How to complete this task ▸ Copy, exactly and without additions, every line in the records below from the one holding "pose proof (dedupe_defs_ok" through the one holding "rewrite Hy. f_equal.", both ends included.

Record extracts ▸
(** Merging equal definitions keeps the meaning of a schema: unfolding its references to any depth gives the same
    value, up to the order of keys, before and after; and no two definitions that stay were equal. *)
Theorem dedupe_meaning schema defs :
  obj_get "$defs" schema = Some (JObj defs) -> NoDup (defs.*1) -> json_ok schema = true ->
  exists defs', obj_get "$defs" (dedupe_defs_and_rewrite_local_refs schema) = Some (JObj defs') /\
    (forall n, unfold_refs n defs' (body (dedupe_defs_and_rewrite_local_refs schema)) ≡ unfold_refs n defs (body schema)) /\
    (forall a b v w, a ∈ defs'.*1 -> b ∈ defs'.*1 -> items_lookup a defs = Some v -> items_lookup b defs = Some w -> v ≡ w -> a = b).
Proof.
  intros Hd Hnd Hok. destruct schema as [| | | | | |l]; try done. cbn [obj_get] in Hd.
  assert (Hdefs : forallb (fun p => json_ok p.2) defs = true).
  { apply items_lookup_Some_elem, list_elem_of_In in Hd. cbn [json_ok] in Hok. rewrite List.forallb_forall in Hok. by apply (Hok _ Hd). }
  pose proof (dedupe_defs_ok defs Hnd) as Hst. set (st := dedupe_defs defs) in *.
  assert (Hsame : forall a b v w, items_lookup a defs = Some v -> items_lookup b defs = Some w -> v ≡ w ->
    dd_alias_by_name st !! a = dd_alias_by_name st !! b).
  { intros a b v w Ha%items_lookup_Some_elem Hb%items_lookup_Some_elem Hvw. destruct (do_alias _ _ Hst _ _ Ha) as (x & -> & Hx).
    destruct (do_alias _ _ Hst _ _ Hb) as (y & -> & Hy). by rewrite (equiv_fingerprint v w Hvw), Hy in Hx. }
  unfold dedupe_defs_and_rewrite_local_refs. cbn [obj_get]. rewrite Hd. fold st. destruct (forallb (fun p => bool_decide (p.1 = p.2)) (dict_items (dd_alias_by_name st))) eqn:E.
  - exists defs. split_and!; [done|done|]. intros a b v w _ _ Ha Hb Hvw. pose proof (Hsame a b v w Ha Hb Hvw) as Hab.
    assert (Hself : forall n x, items_lookup n defs = Some x -> dd_alias_by_name st !! n = Some n).
    { intros n x Hn%items_lookup_Some_elem. destruct (do_alias _ _ Hst _ _ Hn) as (y & Hy & _). rewrite Hy. f_equal.
      rewrite List.forallb_forall in E. apply dict_lookup_items, list_elem_of_In, E in Hy. by apply bool_decide_eq_true in Hy. }
    rewrite (Hself a v Ha), (Hself b w Hb) in Hab. congruence.
  - exists (map_values (fun _ => rewrite_local_defs_refs (dd_alias_by_name st)) (dd_defs st)). split_and!.
    + cbn. by rewrite items_lookup_insert, bool_decide_true.
    + intros n. rewrite rewrite_obj, body_set, <-rewrite_obj, body_rewrite. by apply rewrite_meaning.
    + intros a b v w Ha Hb Hva Hwb Hvw. pose proof (Hsame a b v w Hva Hwb Hvw) as Hab.
      assert (Hself : forall n, n ∈ (map_values (fun _ => rewrite_local_defs_refs (dd_alias_by_name st)) (dd_defs st)).*1 -> dd_alias_by_name st !! n = Some n).
      { intros n Hn. apply items_lookup_elem in Hn as [x Hn]. rewrite items_lookup_map_values in Hn.
        destruct (items_lookup n (dd_defs st)) as [y|] eqn:Ey; [|done]. destruct (do_kept _ _ Hst _ _ Ey) as [Hi Hf].
        destruct (do_alias _ _ Hst _ _ Hi) as (z & -> & Hz). congruence. }
      rewrite (Hself a Ha), (Hself b Hb) in Hab. congruence.
Qed.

Your response ▸
  pose proof (dedupe_defs_ok defs Hnd) as Hst. set (st := dedupe_defs defs) in *.
  assert (Hsame : forall a b v w, items_lookup a defs = Some v -> items_lookup b defs = Some w -> v ≡ w ->
    dd_alias_by_name st !! a = dd_alias_by_name st !! b).
  { intros a b v w Ha%items_lookup_Some_elem Hb%items_lookup_Some_elem Hvw. destruct (do_alias _ _ Hst _ _ Ha) as (x & -> & Hx).
    destruct (do_alias _ _ Hst _ _ Hb) as (y & -> & Hy). by rewrite (equiv_fingerprint v w Hvw), Hy in Hx. }
  unfold dedupe_defs_and_rewrite_local_refs. cbn [obj_get]. rewrite Hd. fold st. destruct (forallb (fun p => bool_decide (p.1 = p.2)) (dict_items (dd_alias_by_name st))) eqn:E.
  - exists defs. split_and!; [done|done|]. intros a b v w _ _ Ha Hb Hvw. pose proof (Hsame a b v w Ha Hb Hvw) as Hab.
    assert (Hself : forall n x, items_lookup n defs = Some x -> dd_alias_by_name st !! n = Some n).
    { intros n x Hn%items_lookup_Some_elem. destruct (do_alias _ _ Hst _ _ Hn) as (y & Hy & _). rewrite Hy. f_equal.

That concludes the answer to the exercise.